• _What to produce_
Working from the top of the records below, reproduce each line exactly, ending once you have written the line containing "exists o. split;".

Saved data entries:
Lemma AddOrphanTx_ok v o b o' : orphans_ok o -> AddOrphanTx v o = Some (b, o') -> orphans_ok o'.
Proof.
  intros Ho. unfold AddOrphanTx. destruct (parse_tx v) as [tx|] eqn:Ep; [|done]. cbn [mbind option_bind]. destruct (Tx.GetHash tx) as [hash|] eqn:Eh; [|done]. cbn [mbind option_bind].
  case_bool_decide as Hk; [by intros [= <- <-]|]. destruct (Z.ltb_spec MAX_ORPHAN_SIZE (Z.of_nat (length v))) as [|Hv]; [by intros [= <- <-]|].
  intros [= <- <-]. apply eq_None_not_Some in Hk. destruct Ho as [O1 O2 O3].
  assert (forall q, at_prev (mapOrphanTransactionsByPrev o) q hash = None) as Hno.
  { intros q. destruct (at_prev _ q hash) as [w|] eqn:Ew; [|done]. apply O2 in Ew as [Ew _]. by rewrite Hk in Ew. }
  split; cbn.
  - intros h w [[<- <-]|[_ Hw]]%lookup_insert_Some; [split; [done|]; by exists tx|by apply O1].
  - intros prev h w. rewrite at_prev_add by (intros; left; apply Hno). case_bool_decide as Hh.
    + destruct Hh as [-> Hp]. rewrite lookup_insert_eq. split; [intros [= <-]; split; [done|]; by exists tx|by intros [? _]].
    + rewrite O2. split; intros [H1 H2]; (split; [|done]).
      * rewrite lookup_insert_ne; [done|]. intros <-. by rewrite Hk in H1.
      * apply lookup_insert_Some in H1 as [[<- <-]|[_ H1]]; [|done]. destruct Hh. destruct H2 as (tx' & Ep' & Hp). rewrite Ep in Ep'. by injection Ep' as <-.
  - by apply add_prev_nonempty.
Qed.

Lemma EraseOrphanTx_ok hash o : orphans_ok o -> exists o', EraseOrphanTx hash o = Some o' /\ orphans_ok o' /\
  mapOrphanTransactions o' = delete hash (mapOrphanTransactions o).
Proof.
  intros [O1 O2 O3]. unfold EraseOrphanTx. destruct (mapOrphanTransactions o !! hash) as [v|] eqn:Ev.
  2:{ exists o. split; [done|]. split; [done|]. by rewrite delete_id. }
  destruct (O1 hash v Ev) as (_ & tx & Ep & _). rewrite Ep. cbn. eexists. split; [done|]. split; [|done]. split; cbn.
  - intros h w [_ Hw]%lookup_delete_Some. by apply O1.
  - intros prev h w. rewrite at_prev_erase. case_bool_decide as Hh.
    + destruct Hh as [-> Hp]. rewrite lookup_delete_eq. by split; [|intros [? _]].
    + rewrite O2. split; intros [H1 H2]; (split; [|done]).
      * rewrite lookup_delete_ne; [done|]. intros <-. destruct Hh. split; [done|]. rewrite Ev in H1. injection H1 as <-.
        destruct H2 as (tx' & Ep' & Hp). rewrite Ep in Ep'. by injection Ep' as <-.
      * by apply lookup_delete_Some in H1 as [_ H1].
  - by apply erase_prev_nonempty.
Qed.

Lemma least_elem l k : least l = Some k -> k ∈ l.
Proof.
  destruct l as [|x l]; [done|]. intros [= <-]. revert x. induction l as [|y l IH]; intros x; [by left|]. cbn [foldl].
  specialize (IH (Z.min x y)). apply elem_of_cons in IH as [->|H]; [|by apply elem_of_cons; right; apply elem_of_cons; right]. destruct (Z.min_spec x y) as [[_ ->]|[_ ->]]; [by left|right; by left].
Qed.

Lemma pick_elem h m : m <> ∅ -> exists k v, pick h m = Some k /\ m !! k = Some v.
Proof.
  intros Hm. assert (forall k, k ∈ (map_to_list m).*1 -> exists v, m !! k = Some v) as Hin.
  { intros k ([k' v] & -> & H)%list_elem_of_fmap. exists v. by apply elem_of_map_to_list in H. }
  unfold pick. destruct (least (List.filter _ _)) as [k|] eqn:Ef.
  - apply least_elem in Ef. rewrite list_elem_of_In in Ef. apply filter_In in Ef as [Ef _]. rewrite <- list_elem_of_In in Ef.
    destruct (Hin k Ef) as [v Hv]. by exists k, v.
  - destruct (least ((map_to_list m).*1)) as [k|] eqn:Ek; [destruct (Hin k (least_elem _ _ Ek)) as [v Hv]; by exists k, v|].
    destruct (map_to_list m) as [|[k v] l] eqn:El; [|done]. destruct Hm. by apply map_to_list_empty_iff.
Qed.

Lemma limit_loop_spec n rnd : 0 <= n -> forall fuel k o, orphans_ok o -> (size (mapOrphanTransactions o) <= fuel)%nat ->
  exists e o', limit_loop fuel n rnd k o = Some ((k + e)%nat, o') /\ orphans_ok o' /\ mapOrphanTransactions o' ⊆ mapOrphanTransactions o /\
    (size (mapOrphanTransactions o') + e = size (mapOrphanTransactions o))%nat /\
    Z.of_nat (size (mapOrphanTransactions o')) = Z.min n (Z.of_nat (size (mapOrphanTransactions o))).
Proof.
  intros Hn. induction fuel as [|fuel IH]; intros k o Ho Hf; cbn [limit_loop];
    (destruct (Z.leb_spec (Z.of_nat (size (mapOrphanTransactions o))) n) as [Hle|Hgt];
      [exists 0%nat, o; rewrite Nat.add_0_r; split; [done|]; split; [done|]; split; [done|]; split; lia|]).
  { lia. }
  destruct (pick_elem (rnd k) (mapOrphanTransactions o)) as (h & v & -> & Hv).
  { intros He. rewrite He, map_size_empty in Hgt. lia. }
  cbn. destruct (EraseOrphanTx_ok h o Ho) as (o1 & -> & Ho1 & E1). cbn.
  assert (size (mapOrphanTransactions o1) = pred (size (mapOrphanTransactions o))) as Hsz by (rewrite E1; by apply map_size_delete_Some).
  assert (size (mapOrphanTransactions o) <> 0)%nat as Hnz by lia.
  destruct (IH (S k) o1 Ho1) as (e & o' & -> & H1 & H2 & H3 & H4); [lia|]. exists (S e), o'. rewrite Nat.add_succ_r.
  split; [done|]. split; [done|]. split; [rewrite H2, E1; apply delete_subseteq|]. split; lia.
Qed.

(** The orphan transactions: an orphan is found under the hash of every
    transaction it waits for and under no other, no entry is left behind, and
    none is larger than 5000 bytes; adding and erasing keep this.  Limiting
    the number of orphans always ends, evicts no more than needed, and leaves
    the smaller of the limit and their number. *)
Theorem orphans_bounded o v hash nMaxOrphans rnd :
  orphans_ok o -> 0 <= nMaxOrphans ->
  (forall b o', AddOrphanTx v o = Some (b, o') -> orphans_ok o') /\
  (exists o', EraseOrphanTx hash o = Some o' /\ orphans_ok o' /\ mapOrphanTransactions o' = delete hash (mapOrphanTransactions o)) /\
  exists e o', LimitOrphanTxSize nMaxOrphans rnd o = Some (e, o') /\ orphans_ok o' /\ mapOrphanTransactions o' ⊆ mapOrphanTransactions o /\
    (size (mapOrphanTransactions o') + e = size (mapOrphanTransactions o))%nat /\
    Z.of_nat (size (mapOrphanTransactions o')) = Z.min nMaxOrphans (Z.of_nat (size (mapOrphanTransactions o))).
Proof.
  intros Ho Hn. split; [intros b o'; by apply AddOrphanTx_ok|]. split; [by apply EraseOrphanTx_ok|]. by apply limit_loop_spec.
Qed.

End orphan_invariant.

(** ** Witnesses *)

Section witnesses.
#[local] Existing Instance bn_reference.
#[local] Existing Instance toy_digests.
#[local] Existing Instance Tx.demo_abi.
#[local] Existing Instance Sig.demo_ec.

Definition demo_pool : CTxMemPool := mk_mempool ∅ ∅ 0.
Definition demo_limiter : limiter := mk_limiter (Work.dbl 0) 0.
Definition demo_accept := accept true demo_net 1000 15 (fun _ => false) (fun x _ => x) demo_db demo_disk demo_chain true (demo_spender 0 (3 * COIN))
  demo_pool demo_limiter (mk_store [] 0 None 0).

Lemma accept_keeps_pool_witness :
  exists m' lim' infos', demo_accept = Some (Accepted None, m', lim', infos') /\ pool_ok m' /\ size (mapTx m') = 1%nat.
Proof.
  unfold demo_accept. destruct (accept _ _ _ _ _ _ _ _ _ _ _ _ _ _) as [[[[v m'] lim'] infos']|] eqn:Ea.
  2:{ vm_compute in Ea. discriminate. }
  assert (v = Accepted None /\ size (mapTx m') = 1%nat) as [-> Hs].
  { revert Ea. vm_compute. intros [= <- <- _ _]. split; reflexivity. }
  exists m', lim', infos'. split; [reflexivity|].
  assert (Forall (fun i => Coins.nonneg (prevout i)) (vin (demo_spender 0 (3 * COIN)))) as Hn by (repeat constructor; vm_compute; discriminate).
  split; [|exact Hs].
  apply (accept_keeps_pool true demo_net 1000 15 (fun _ => false) (fun x _ => x) demo_db demo_disk demo_chain true (demo_spender 0 (3 * COIN))
    demo_pool demo_limiter (mk_store [] 0 None 0) (Accepted None) m' lim' infos' (empty_pool_ok 0) Hn Ea).
Defined.

Definition no_orphans : orphans := mk_orphans ∅ ∅.

Lemma no_orphans_ok : orphans_ok no_orphans.
Proof.
  split; cbn.
  - intros h v H. by rewrite lookup_empty in H.
  - intros q h v. unfold at_prev. rewrite !lookup_empty. cbn. by split; [|intros [? _]].
  - intros q x H. by rewrite lookup_empty in H.
Qed.

Definition demo_msg : list Z := default [] (Serialize Tx.tx_codec (demo_spender 0 (3 * COIN))).

Lemma orphans_bounded_witness :
  exists o1 o2, AddOrphanTx demo_msg no_orphans = Some (true, o1) /\ orphans_ok o1 /\
    LimitOrphanTxSize 0 (fun _ => 5) o1 = Some (1%nat, o2) /\ mapOrphanTransactions o2 = ∅.
Proof.
  destruct (AddOrphanTx demo_msg no_orphans) as [[b o1]|] eqn:Ea.
  2:{ vm_compute in Ea. discriminate. }
  assert (b = true /\ size (mapOrphanTransactions o1) = 1%nat) as [-> Hs] by (revert Ea; vm_compute; intros [= <- <-]; split; reflexivity).
  assert (0 <= 0) as H0 by lia.
  pose proof (proj1 (orphans_bounded no_orphans demo_msg 3 0 (fun _ => 5) no_orphans_ok H0) true o1 Ea) as Hok.
  destruct (orphans_bounded o1 [] 3 0 (fun _ => 5) Hok H0) as (_ & _ & e & o2 & H1 & _ & _ & H2 & H3).
  rewrite Hs in H2, H3. assert (size (mapOrphanTransactions o2) = 0%nat) as Hz by lia. exists o1, o2.
  split; [reflexivity|]. split; [exact Hok|]. replace 1%nat with e by lia. split; [exact H1|]. apply map_size_empty_iff. exact Hz.
Defined.

End witnesses.

End Mempool.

• _Answer for this exercise_
Lemma AddOrphanTx_ok v o b o' : orphans_ok o -> AddOrphanTx v o = Some (b, o') -> orphans_ok o'.
Proof.
  intros Ho. unfold AddOrphanTx. destruct (parse_tx v) as [tx|] eqn:Ep; [|done]. cbn [mbind option_bind]. destruct (Tx.GetHash tx) as [hash|] eqn:Eh; [|done]. cbn [mbind option_bind].
  case_bool_decide as Hk; [by intros [= <- <-]|]. destruct (Z.ltb_spec MAX_ORPHAN_SIZE (Z.of_nat (length v))) as [|Hv]; [by intros [= <- <-]|].
  intros [= <- <-]. apply eq_None_not_Some in Hk. destruct Ho as [O1 O2 O3].
  assert (forall q, at_prev (mapOrphanTransactionsByPrev o) q hash = None) as Hno.
  { intros q. destruct (at_prev _ q hash) as [w|] eqn:Ew; [|done]. apply O2 in Ew as [Ew _]. by rewrite Hk in Ew. }
  split; cbn.
  - intros h w [[<- <-]|[_ Hw]]%lookup_insert_Some; [split; [done|]; by exists tx|by apply O1].
  - intros prev h w. rewrite at_prev_add by (intros; left; apply Hno). case_bool_decide as Hh.
    + destruct Hh as [-> Hp]. rewrite lookup_insert_eq. split; [intros [= <-]; split; [done|]; by exists tx|by intros [? _]].
    + rewrite O2. split; intros [H1 H2]; (split; [|done]).
      * rewrite lookup_insert_ne; [done|]. intros <-. by rewrite Hk in H1.
      * apply lookup_insert_Some in H1 as [[<- <-]|[_ H1]]; [|done]. destruct Hh. destruct H2 as (tx' & Ep' & Hp). rewrite Ep in Ep'. by injection Ep' as <-.
  - by apply add_prev_nonempty.
Qed.

Lemma EraseOrphanTx_ok hash o : orphans_ok o -> exists o', EraseOrphanTx hash o = Some o' /\ orphans_ok o' /\
  mapOrphanTransactions o' = delete hash (mapOrphanTransactions o).
Proof.
  intros [O1 O2 O3]. unfold EraseOrphanTx. destruct (mapOrphanTransactions o !! hash) as [v|] eqn:Ev.
  2:{ exists o. split; [done|]. split; [done|]. by rewrite delete_id. }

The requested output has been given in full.